We were around 15 people ( sales, design not included )

> It sounded like you got hired to do TCL without knowing TCL.

Indeed, in their job description, they just wrote that I had to be curious and
willing to learn something unusual. They didn't mention TCL.

> Why was it a secret weapon?

I would say flexibilty, it was quite impressive to watch how his very own web
framework evolved. He would check out new frameworks over night, if he liked
some patterns/features etc. from other frameworks, he would just put it into
his own framework over night.

The most impressive part, was probably the loose coupling of all the software
components.

There wasn't some kind of an ORM, just pure handcrafted optimized SQL.

The secret weapon was, how he ignored other opinions.

Just a few examples, for some people OOP is the way to go, anything else is
just unacceptable. They are forcing themself into a corner with limited
options.

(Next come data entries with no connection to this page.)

Lemma bound_credential_stays_witness :
  open_field (A := toy_aead) sample_service sample_row FieldAPIKey sample_bound "" "" = Ret (Ok ("k", false)) ∧
  ("user-1", "cuid_1", FieldAPIKey) = (cn_UserUID sample_row, cn_ID sample_row, FieldAPIKey).
Proof.
  split; [vm_compute; reflexivity|].
  apply (bound_credential_stays (A := toy_aead) (AeadLaws0 := toy_aead_laws) sample_iv sample_service "user-1" "cuid_1" FieldAPIKey "k"
    sample_bound sample_bound sample_row FieldAPIKey "k" false); try (vm_compute; reflexivity); [by left|].
  intros aad [-> | ->] H; [reflexivity|]. vm_compute in H. discriminate H.
Defined.

End Vault.
(* ===== verification/MetricsExact.v ===== *)
(** * The metrics over exact arithmetic

    What the loops of the drawdown, of the tail and of the benchmark compute,
    against their definitions, over the real numbers. *)

From S2P Require Import Prelude Num NumReal GoTime Types Returns Metrics Risk.
From stdpp Require Import base strings tactics sorting list.
From Stdlib Require Import ZArith Reals Lra Lia.
Import Returns Metrics Risk.
Local Open Scope R_scope.

Module MetricsExact.

(** ** Drawdown *)

(** The fall from [x] to [y]. *)
Definition fall (x y : R) : R := (x - y) / x.

Lemma fall_mono x p y : 0 < x → x <= p → 0 < y → fall x y <= fall p y.
Proof.
  intros Hx Hp Hy. unfold fall. replace ((x - y) / x) with (1 - y * / x) by (field; lra).
  replace ((p - y) / p) with (1 - y * / p) by (field; lra).
  assert (/ p <= / x) by (apply Rinv_le_contravar; lra). nra.
Qed.

Lemma fall_self x : fall x x = 0.
Proof. unfold fall, Rdiv. rewrite Rminus_diag. apply Rmult_0_l. Qed.

Lemma fall_nonpos x y : 0 < x → x <= y → fall x y <= 0.
Proof. intros Hx Hy. unfold fall, Rdiv. assert (0 < / x) by (by apply Rinv_0_lt_compat). nra. Qed.

(** What the loop knows of the navs it has read. *)
Record reads_navs (l : list R) (s : drawdown R) : Prop := {
  rn_idx : (0 <= dw_peakIdx s)%Z;
  rn_peak : l !! Z.to_nat (dw_peakIdx s) = Some (dw_peak s);
  rn_highest : Forall (λ x, x <= dw_peak s) l;
  rn_bound : ∀ (i j : nat) x y, (i <= j)%nat → l !! i = Some x → l !! j = Some y → fall x y <= dw_max s;
  rn_reached : dw_max s = 0 ∧ dw_duration s = 0%Z ∨
    ∃ (i j : nat) x y, (i <= j)%nat ∧ l !! i = Some x ∧ l !! j = Some y ∧ dw_max s = fall x y ∧ dw_duration s = (Z.of_nat j - Z.of_nat i)%Z;
  rn_nonneg : 0 <= dw_max s;
}.

(** The peak is raised, or not: the next nav is at most the peak. *)
Definition raise (i : Z) (nav : R) (s : drawdown R) : drawdown R :=
  if fltb (dw_peak s) nav then mkDrawdown nav i (dw_max s) (dw_duration s) else s.

Lemma raise_spec l s nav :
  reads_navs l s →
  let s1 := raise (Z.of_nat (length l)) nav s in
  (0 <= dw_peakIdx s1)%Z ∧ (l ++ [nav]) !! Z.to_nat (dw_peakIdx s1) = Some (dw_peak s1) ∧
  Forall (λ x, x <= dw_peak s1) (l ++ [nav]) ∧ dw_max s1 = dw_max s ∧ dw_duration s1 = dw_duration s.
Proof.
  intros [H1 H2 H3 H4 H5 H6]. unfold raise. destruct (fltb (dw_peak s) nav) eqn:E; R_tests; cbn [dw_peak dw_peakIdx dw_max dw_duration].
  - split_and!; [lia|rewrite Nat2Z.id; by apply list_lookup_middle| |done..]. apply Forall_app. split; [|apply Forall_singleton; lra].
    eapply Forall_impl; [done|]. intros x Hx. cbn in Hx. lra.
  - split_and!; [done|by apply lookup_app_l_Some| |done..]. apply Forall_app. split; [done|]. by apply Forall_singleton.
Qed.

Lemma lookup_snoc {A} (l : list A) x i y : (l ++ [x]) !! i = Some y → l !! i = Some y ∨ i = length l ∧ y = x.
Proof.
  intros H. apply lookup_app_Some in H as [H|[Hi H]]; [by left|]. right. destruct (i - length l)%nat eqn:E; [|done]. injection H as ->.
  split; [lia|done].
Qed.

Lemma reads_snoc l s nav :
  Forall (λ x, 0 < x) (l ++ [nav]) → reads_navs l s → reads_navs (l ++ [nav]) (drawdown_step (Z.of_nat (length l)) nav s).
Proof.
  intros Hpos Hs. destruct (raise_spec l s nav Hs) as (R1 & R2 & R3 & R4 & R5). destruct Hs as [_ _ _ H4 H5 H6].
  unfold drawdown_step. change (if fltb (dw_peak s) nav then _ else s) with (raise (Z.of_nat (length l)) nav s). cbn zeta.
  set (s1 := raise (Z.of_nat (length l)) nav s) in *. change (fdiv (fsub (dw_peak s1) nav) (dw_peak s1)) with (fall (dw_peak s1) nav).
  assert ((l ++ [nav]) !! length l = Some nav) as Hn by (by apply list_lookup_middle).
  assert (0 < nav) as Hnav by (by eapply (Forall_lookup_1 _ _ _ _ Hpos)).
  assert (∀ (i j : nat) x y, (i <= j)%nat → (l ++ [nav]) !! i = Some x → (l ++ [nav]) !! j = Some y →
    fall x y <= dw_max s ∨ fall x y <= fall (dw_peak s1) nav) as Hb.
  { intros i j x y Hij Hi Hj. pose proof (Forall_lookup_1 _ _ _ _ Hpos Hi) as Hx. pose proof (Forall_lookup_1 _ _ _ _ R3 Hi) as Hp.
    destruct (lookup_snoc _ _ _ _ Hj) as [Hj'|[-> ->]]; [|right; by apply fall_mono].
    left. apply lookup_app_Some in Hi as [Hi|[Hi _]]; [by eapply H4|]. apply lookup_lt_Some in Hj'. lia. }
  destruct (fltb (dw_max s1) (fall (dw_peak s1) nav)) eqn:Ed; R_tests; rewrite ?R4 in Ed; split;
    cbn [dw_peak dw_peakIdx dw_max dw_duration]; try done; try (rewrite R4); try lra.
  - intros i j x y Hij Hi Hj. destruct (Hb i j x y Hij Hi Hj); lra.
  - right. exists (Z.to_nat (dw_peakIdx s1)), (length l), (dw_peak s1), nav. split_and!; try done; [|by rewrite Z2Nat.id].
    apply lookup_lt_Some in R2. rewrite length_app in R2. cbn in R2. lia.
  - intros i j x y Hij Hi Hj. destruct (Hb i j x y Hij Hi Hj); lra.
  - rewrite R5. destruct H5 as [H5|(i & j & x & y & Hij & Hi & Hj & Hm)]; [by left|right]. exists i, j, x, y.
    split_and!; [done|by apply lookup_app_l_Some..|apply Hm|apply Hm].
Qed.

Lemma reads_from navs : ∀ l s,
  Forall (λ x, 0 < x) (l ++ navs) → reads_navs l s → reads_navs (l ++ navs) (drawdown_from (Z.of_nat (length l)) navs s).
Proof.
  induction navs as [|nav navs IH]; intros l s Hp Hs; cbn [drawdown_from]; [by rewrite app_nil_r|].
  rewrite cons_middle, app_assoc in Hp |- *. replace (Z.of_nat (length l) + 1)%Z with (Z.of_nat (length (l ++ [nav]))) by (rewrite length_app; cbn; lia).
  apply IH; [done|]. apply reads_snoc; [|done]. by apply Forall_app in Hp as [Hp _].
Qed.
(** How a report that was not cached came about. *)
Record generated (w : surroundings) (req : GenerateReportRequest) (valued : list (Snapshot F)) (fx : gmap string (gmap string F))
    (series : option (gmap string F)) (daily : list (dailyReturn F)) (m : PerformanceMetrics F) (r0 : SignedReport F) : Prop := {
  ge_valued : value_snapshots w req (reportCurrency (gr_BaseCurrency req)) (selected w req) = Ok (valued, fx);
  ge_daily : daily = match series with
                     | Some s => enrich s <$> convertSnapshotsToDailyReturns (su_order w 0) (dropLeadingDustDays valued)
                     | None => convertSnapshotsToDailyReturns (su_order w 0) (dropLeadingDustDays valued)
                     end;
  ge_metrics : calculateFromSnapshots (su_order w 1) (dropLeadingDustDays valued) (gr_RiskFreeRate req) = Ok m;
  ge_signed : Sign (su_uuid w) (su_now w) (su_rnd w) (su_signer w)
    (report_input w req (reportCurrency (gr_BaseCurrency req)) series (dropLeadingDustDays valued) daily (rebuilder_days w req) m) = Ok r0;
}.

Lemma generate_spec w req r cache :
  checkReportCache w req = None → GenerateReport w req = (Ok r, cache) →
  ∃ valued fx series daily m r0, generated w req valued fx series daily m r0 ∧
    r = with_display r0 (gr_Manager req) (gr_Firm req) ∧ cache = cacheReport w req r0.
Proof.
  intros Hc. unfold GenerateReport. rewrite Hc. unfold Window.query. destruct (Window.sp_fault (su_repo w)); [done|]. cbn [wrap mbind res_bind].
  destruct (su_days_fault w); [done|]. cbn [wrap mbind res_bind]. destruct (Nat.ltb _ 2); [done|]. cbn zeta. fold (selected w req) (rebuilder_days w req).
  destruct (value_snapshots _ _ _ _) as [[valued fx]|] eqn:Ev; [|done]. cbn [mbind res_bind fst snd].
  set (series := benchmark_series _ _ _ _ _). set (daily := match series with Some s => _ | None => _ end).
  destruct (calculateFromSnapshots _ _ _) as [m|] eqn:Em; [|done]. cbn [wrap mbind res_bind].
  destruct (Sign _ _ _ _ _) as [r0|] eqn:Es; [|done]. intros [= <- <-]. exists valued, fx, series, daily, m, r0. split; [|done]. by split.
Qed.

Lemma signed_extended uuid now rnd s (input : ReportInput F) r :
  Sign uuid now rnd s input = Ok r → sr_Extended r = in_Extended input ∧ sr_Metrics r = in_Metrics input.
Proof.
  unfold Sign. cbn zeta. destruct (wrap _ (CanonicalPayload _)); cbn [mbind res_bind]; [|done]. destruct (wrap _ (signPayload _ _ _)); cbn [mbind res_bind]; [|done].
  destruct (wrap _ (PercentPayload _)); cbn [mbind res_bind]; [|done]. destruct (wrap _ (signPayload _ _ _)); cbn [mbind res_bind]; [|done].
  intros [= <-]. done.
Qed.

Lemma enrich_date s (dr : dailyReturn F) : dr_date (enrich s dr) = dr_date dr.
Proof. unfold enrich. by destruct (s !! _). Qed.

Lemma selected_in_order w req : in_order (selected w req).
Proof. apply sort_by_sorted. Qed.

Lemma in_order_valued (l : list (Snapshot F)) rates ccy rs :
  in_order l → Forall2 (λ s r, snapshotRate s rates ccy = Some r) l rs → in_order (zip_with (λ s r, in_currency r s) l rs).
Proof.
  intros Ho. revert rs. induction Ho as [|s l Hl IH Hs]; intros rs Hrs; inversion Hrs as [|? r ? rs' Hr Hrs']; subst; cbn [zip_with]; [constructor|].
  constructor; [by apply IH|]. rewrite Forall_forall in Hs |- *. intros x (y & r' & Hy & _ & ->)%(zip_rates_origin _ _ _ _ _ Hrs'). exact (Hs y Hy).
Qed.

Lemma in_order_filter (P : Snapshot F → Prop) `{∀ x, Decision (P x)} l : in_order l → in_order (filter P l).
Proof.
  induction 1 as [|s l Hl IH Hs]; [constructor|]. cbn [filter list_filter]. destruct (decide (P s)); [|done]. constructor; [done|].
  rewrite Forall_forall in Hs |- *. intros x [_ Hx]%list_elem_of_filter. by apply Hs.
Qed.

(** The valued rows keep their days and flags, and a day of theirs has every row selected for it. *)
Lemma valued_rows w req ccy valued fx :
  value_snapshots w req ccy (selected w req) = Ok (valued, fx) →
  in_order valued ∧
  (∀ s x, s ∈ selected w req → x ∈ valued → day_of x = day_of s →
     ∃ y, y ∈ valued ∧ day_of y = day_of s ∧ sn_IsHistorical y = sn_IsHistorical s ∧ sn_FromExternalRebuilder y = sn_FromExternalRebuilder s).
Proof.
  unfold value_snapshots. pose proof (selected_in_order w req) as Ho. destruct (String.eqb ccy "USD").
  - intros [= <- <-]. split; [done|]. intros s x Hs _ _. by exists s.
  - intros (rates & _ & H)%res_bind_ok. apply res_bind_ok in H as (l & Hl & H). destruct (Nat.ltb _ _); [done|]. injection H as <- <-. split.
    + unfold snapshotsInCurrency in Hl. apply currency_from_spec in Hl as (done_ & rest & rs & Heq & Hrs & Hv). rewrite Heq in Ho.
      apply StronglySorted_app_1_l in Ho. pose proof (in_order_valued _ _ _ _ Ho Hrs) as Hz.
      destruct Hv as [[_ ->]|(? & ? & _ & _ & ->)]; [done|]. by apply in_order_filter.
    + intros s x Hs Hx Hd. destruct (currency_rows _ _ _ _ _ Ho Hl) as (_ & cut & H2 & H3 & _).
      destruct (H2 s Hs) as (r & _ & Hin); [intros c Hc; specialize (H3 x c Hc Hx); lia|]. by exists (in_currency r s).
Qed.

Lemma valued_origin w req ccy valued fx y :
  value_snapshots w req ccy (selected w req) = Ok (valued, fx) → y ∈ valued → ∃ s, s ∈ selected w req ∧ sn_IsHistorical y = sn_IsHistorical s.
Proof.
  unfold value_snapshots. destruct (String.eqb ccy "USD"); [intros [= <- <-]; by exists y|].
  intros (rates & _ & H)%res_bind_ok. apply res_bind_ok in H as (l & Hl & H). destruct (Nat.ltb _ _); [done|]. injection H as <- <-.
  intros Hy. destruct (currency_rows _ _ _ _ _ (selected_in_order w req) Hl) as (H1 & _). destruct (H1 y Hy) as (s & r & Hs & _ & ->). by exists s.
Qed.

Lemma selected_ts w req s :
  Store.isTSSchema (Window.sp_schema (su_repo w)) = true → s ∈ selected w req → sn_IsHistorical s = false.
Proof.
  intros Hts Hs. unfold selected in Hs. rewrite sort_by_elem in Hs. unfold filterSnapshotsByExcludedExchanges in Hs.
  assert (s ∈ Store.getByUserAndDateRange (Window.sp_schema (su_repo w)) (Window.sp_table (su_repo w)) (gr_UserUID req) (gr_StartDate req) (gr_EndDate req)) as Hin.
  { repeat case_match; try done; by apply list_elem_of_filter in Hs as [_ ?]. }
  unfold Store.getByUserAndDateRange in Hin. apply list_elem_of_fmap in Hin as (x & -> & _). unfold Store.scan_range. by rewrite Hts.
Qed.

(** A reconstructed row of a day that is in the report marks that day. *)
Lemma enclave_day_marked w req ccy valued fx s x :
  value_snapshots w req ccy (selected w req) = Ok (valued, fx) → x ∈ dropLeadingDustDays valued →
  s ∈ selected w req → day_of s = day_of x → sn_IsHistorical s = true → sn_FromExternalRebuilder s = false →
  day_of x ∈ inEnclaveDays (dropLeadingDustDays valued).
Proof.
  intros [Ho Hrows]%valued_rows Hx Hs Hd Hh Hf. destruct (Hrows s x Hs (dust_sub _ _ Hx)) as (y & Hy & Hyd & Hyh & Hyf); [done|].
  unfold inEnclaveDays. apply elem_of_list_to_set, list_elem_of_fmap. exists y. split; [congruence|]. apply list_elem_of_filter. split.
  - by rewrite Hyh, Hyf, Hh, Hf.
  - apply (dust_whole_days valued y x); [done..|congruence].
Qed.

(** A row of the rebuilder marks its day. *)
Lemma rebuilder_day_marked w req s :
  Store.hasFromExternalRebuilderCol (Window.sp_schema (su_repo w)) = true → s ∈ Window.sp_table (su_repo w) → sn_UserUID s = gr_UserUID req →
  gr_StartDate req <= sn_Timestamp s <= gr_EndDate req → sn_FromExternalRebuilder s = true → day_of s * Day ∈ rebuilder_days w req.
Proof.
  intros Hcol Hs Hu Ht Hf. unfold rebuilder_days, Store.GetExternalRebuilderDays. rewrite Hcol. cbn [negb].
  apply elem_of_list_to_set, list_elem_of_fmap. exists s. split; [done|]. apply list_elem_of_filter. split; [|done].
  rewrite Hu, String.eqb_refl, Hf. cbn [andb]. destruct (Z.leb_spec (gr_StartDate req) (sn_Timestamp s)); [|lia].
  destruct (Z.leb_spec (sn_Timestamp s) (gr_EndDate req)); [done|lia].
Qed.

(** C28: the label of a signed day follows the stored markers.  In a report
    that is generated, and whatever was excluded, valued in another currency or
    dropped as dust: where the table has the from_external_rebuilder column, a
    day on which a stored row of the user is marked as the external
    rebuilder's is labelled rebuilder-service; and a day on which a selected
    row is read as historical, and not the rebuilder's, is not labelled live.
    The second part is about what is read: on the schema production runs on no
    row is read as historical, so that there a day reconstructed inside the
    enclave is labelled live ([ts_never_in_enclave]). *)
Theorem labels_not_optimistic w req r cache d :
  checkReportCache w req = None → GenerateReport w req = (Ok r, cache) → d ∈ ex_DailyReturns (sr_Extended r) →
  ∃ day, sd_Date d = FormatDay day ∧ ∀ s, day_of s = day →
    (Store.hasFromExternalRebuilderCol (Window.sp_schema (su_repo w)) = true → s ∈ Window.sp_table (su_repo w) → sn_UserUID s = gr_UserUID req →
     gr_StartDate req <= sn_Timestamp s <= gr_EndDate req → sn_FromExternalRebuilder s = true →
     sd_VerifiabilityClass d = VerifiabilityClassRebuilderService) ∧
    (s ∈ selected w req → sn_IsHistorical s = true → sn_FromExternalRebuilder s = false → sd_VerifiabilityClass d ≠ VerifiabilityClassLive).
Proof.
  intros Hc (valued & fx & series & daily & m & r0 & [Hv Hd _ Hs] & -> & _)%generate_spec Hin; [|done]. apply signed_extended in Hs as [He _].
  cbn [with_display sr_Extended] in Hin. rewrite He in Hin. cbn [report_input in_Extended ex_DailyReturns] in Hin. unfold toSigningDailyReturns in Hin.
  apply list_elem_of_fmap in Hin as (dr & -> & Hdr). cbn [sd_Date sd_VerifiabilityClass].
  assert (∃ x, x ∈ dropLeadingDustDays valued ∧ day_of x = dr_date dr) as (x & Hx & Hxd).
  { rewrite Hd in Hdr. destruct series as [sr|]; [|by eapply return_has_row]. apply list_elem_of_fmap in Hdr as (dr' & -> & Hdr').
    rewrite enrich_date. by eapply return_has_row. }
  exists (dr_date dr). split; [done|]. intros s Hday. unfold class_of. split.
  - intros Hcol Hst Hu Ht Hf. rewrite bool_decide_true; [done|]. rewrite <- Hday. by apply rebuilder_day_marked.
  - intros Hsel Hh Hf. case_bool_decide; [done|]. rewrite bool_decide_true; [done|]. rewrite <- Hxd. apply (enclave_day_marked w req _ _ fx s x Hv Hx Hsel); [by rewrite Hday, Hxd|done|done].
Qed.
(** [time.Parse("20060102;150405", s)] *)
Definition ParseCompactTime (s : string) : option time :=
  day ← ParseCompact (String.substring 0 8 s);
  match String.substring 8 (String.length s) s with
  | String semi (String h1 (String h2 (String m1 (String m2 (String s1 (String s2 rest)))))) =>
      h ← num2 h1 h2; m ← num2 m1 m2; sec ← num2 s1 s2; ns ← after_seconds rest;
      if Ascii.eqb semi ";" && (h <? 24) && (m <? 60) && (sec <? 60)
      then Some (day + h * Hour + m * Minute + sec * Second + ns) else None
  | _ => None
  end.

Lemma FormatCompact_shape t : modern t → ∃ y1 y2 y3 y4 m1 m2 d1 d2,
  FormatCompact t = String y1 (String y2 (String y3 (String y4 (String m1 (String m2 (String d1 (String d2 EmptyString))))))) ∧
  FormatDate t = String y1 (String y2 (String y3 (String y4 (String dash (String m1 (String m2 (String dash (String d1 (String d2 EmptyString))))))))).
Proof.
  intros _. unfold FormatCompact, FormatDate, FormatDay. destruct (civil (day_index t)) as [[y m] d].
  unfold pad4, pad2. eexists _, _, _, _, _, _, _, _. split; reflexivity.
Qed.

Lemma ParseCompact_FormatCompact t : modern t → ParseCompact (FormatCompact t) = Some (truncDay t).
Proof.
  intros Ht. destruct (FormatCompact_shape t Ht) as (y1 & y2 & y3 & y4 & m1 & m2 & d1 & d2 & -> & E). cbn [ParseCompact].
  rewrite <- E. by apply ParseDate_FormatDate.
Qed.

Lemma FormatCompact_trunc t : FormatCompact (truncDay t) = FormatCompact t.
Proof. unfold FormatCompact. by rewrite truncDay_index. Qed.

Lemma civil_of_day y m d : 1 <= m <= 12 → 1 <= d <= days_in_month y m → civil (day_of_civil y m d) = (y, m, d).
Proof.
  intros Hm Hd. destruct (civil (day_of_civil y m d)) as [[y' m'] d'] eqn:E. apply civil_spec in E as (Hm' & Hd' & Hday).
  pose proof (day_of_civil_month y m d y' m' d' Hm Hm' Hd Hd'). pose proof (day_of_civil_month y' m' d' y m d Hm' Hm Hd' Hd).
  assert (y' = y ∧ m' = m) as [-> ->] by lia. unfold day_of_civil in Hday. assert (d' = d) as -> by lia. done.
Qed.

Lemma digit_of_undigit c n : undigit c = Some n → digit n = c ∧ 0 <= n <= 9.
Proof.
  unfold undigit. destruct (_ && _) eqn:E; [|done]. intros [= <-]. split; [|go_bool; lia]. unfold digit.
  replace (Z.to_N (48 + (Z.of_N (Ascii.N_of_ascii c) - 48))) with (Ascii.N_of_ascii c) by lia. apply Ascii.ascii_N_embedding.
Qed.

Lemma pad2_of_num2 a b n : num2 a b = Some n → pad2 n = String a (String b "") ∧ 0 <= n <= 99.
Proof.
  unfold num2, mbind, option_bind. destruct (undigit a) as [x|] eqn:Ea; [|done]. destruct (undigit b) as [y|] eqn:Eb; [|done]. intros [= <-].
  apply digit_of_undigit in Ea as [<- Hx], Eb as [<- Hy]. split; [|lia]. unfold pad2.
  replace ((10 * x + y) / 10 mod 10) with x by dlia. by replace ((10 * x + y) mod 10) with y by dlia.
Qed.

(** A date that is read prints as it was written. *)
Lemma FormatCompact_ParseCompact s t : ParseCompact s = Some t → FormatCompact t = s ∧ truncDay t = t.
Proof.
  unfold ParseCompact. repeat (destruct s as [|? s]; [done|]). destruct s; [|done]. unfold ParseDate, mbind, option_bind.
  repeat (match goal with |- context [num2 ?a ?b] => destruct (num2 a b) eqn:?; [|done] end). destruct (_ && _) eqn:E; [|done]. intros [= <-].
  repeat (match goal with H : num2 _ _ = Some _ |- _ => apply pad2_of_num2 in H as [? ?] end). go_bool.
  unfold FormatCompact. assert (∀ k, day_index (k * Day) = k) as Hk by (intros; unfold day_index; apply Z.div_mul; done).
  rewrite Hk, civil_of_day by lia. split; [|unfold truncDay; fold (day_index (day_of_civil (100 * z + z0) z1 z2 * Day)); by rewrite Hk].
  unfold pad4. match goal with |- context [100 * ?a + ?b] => replace ((100 * a + b) / 100) with a by dlia; replace ((100 * a + b) mod 100) with b by dlia end.
  repeat (match goal with H : pad2 _ = _ |- _ => rewrite H; clear H end). done.
Qed.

I agree, OOP is awesome but it's not the solution for all our
problems, in TCL we just could switch from OOP to imperative or to functional
without breaking anything.

As already described above, plain SQL is already the best DSL for databases,
we didn't have any abstraction layer on top of that, which we had to learn.

I don't agree with all his opinions but I do agree on the fact, that we
software engineers tend to over engineer things.

------
bbcbasic
Crazy world where JS is considered server-side but C isn't.

------
_RPM
What is C associated with if it isn't "server side". It must be be server
side, you can't exactly compile and run C code "client side".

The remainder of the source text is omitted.